- _YOUR INSTRUCTIONS_:
All entries should be copied exactly, none left out.
===
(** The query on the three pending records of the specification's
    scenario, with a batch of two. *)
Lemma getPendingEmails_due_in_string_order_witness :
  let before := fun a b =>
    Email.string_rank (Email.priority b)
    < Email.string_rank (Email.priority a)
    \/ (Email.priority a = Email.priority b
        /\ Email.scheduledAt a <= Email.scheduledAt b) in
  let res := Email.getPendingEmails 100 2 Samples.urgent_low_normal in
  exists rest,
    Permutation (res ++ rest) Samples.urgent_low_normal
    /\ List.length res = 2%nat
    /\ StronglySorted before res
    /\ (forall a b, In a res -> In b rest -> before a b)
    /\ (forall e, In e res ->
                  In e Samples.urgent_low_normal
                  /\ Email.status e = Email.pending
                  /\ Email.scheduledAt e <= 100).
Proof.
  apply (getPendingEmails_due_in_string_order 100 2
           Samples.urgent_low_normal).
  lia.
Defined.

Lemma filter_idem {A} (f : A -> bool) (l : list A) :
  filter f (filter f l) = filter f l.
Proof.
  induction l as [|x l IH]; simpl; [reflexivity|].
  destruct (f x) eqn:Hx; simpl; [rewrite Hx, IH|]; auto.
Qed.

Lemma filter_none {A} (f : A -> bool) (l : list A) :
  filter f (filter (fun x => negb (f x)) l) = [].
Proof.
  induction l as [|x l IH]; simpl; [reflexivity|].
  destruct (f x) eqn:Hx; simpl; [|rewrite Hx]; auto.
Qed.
===
- _REPLY_:
(** The query on the three pending records of the specification's
    scenario, with a batch of two. *)
Lemma getPendingEmails_due_in_string_order_witness :
  let before := fun a b =>
    Email.string_rank (Email.priority b)
    < Email.string_rank (Email.priority a)
    \/ (Email.priority a = Email.priority b
        /\ Email.scheduledAt a <= Email.scheduledAt b) in
  let res := Email.getPendingEmails 100 2 Samples.urgent_low_normal in
  exists rest,
    Permutation (res ++ rest) Samples.urgent_low_normal
    /\ List.length res = 2%nat
    /\ StronglySorted before res
    /\ (forall a b, In a res -> In b rest -> before a b)
    /\ (forall e, In e res ->
                  In e Samples.urgent_low_normal
                  /\ Email.status e = Email.pending
                  /\ Email.scheduledAt e <= 100).
Proof.
  apply (getPendingEmails_due_in_string_order 100 2
           Samples.urgent_low_normal).
  lia.
Defined.

Lemma filter_idem {A} (f : A -> bool) (l : list A) :
  filter f (filter f l) = filter f l.
Proof.
  induction l as [|x l IH]; simpl; [reflexivity|].
  destruct (f x) eqn:Hx; simpl; [rewrite Hx, IH|]; auto.
Qed.

Lemma filter_none {A} (f : A -> bool) (l : list A) :
  filter f (filter (fun x => negb (f x)) l) = [].
Proof.
  induction l as [|x l IH]; simpl; [reflexivity|].
  destruct (f x) eqn:Hx; simpl; [|rewrite Hx]; auto.
Qed.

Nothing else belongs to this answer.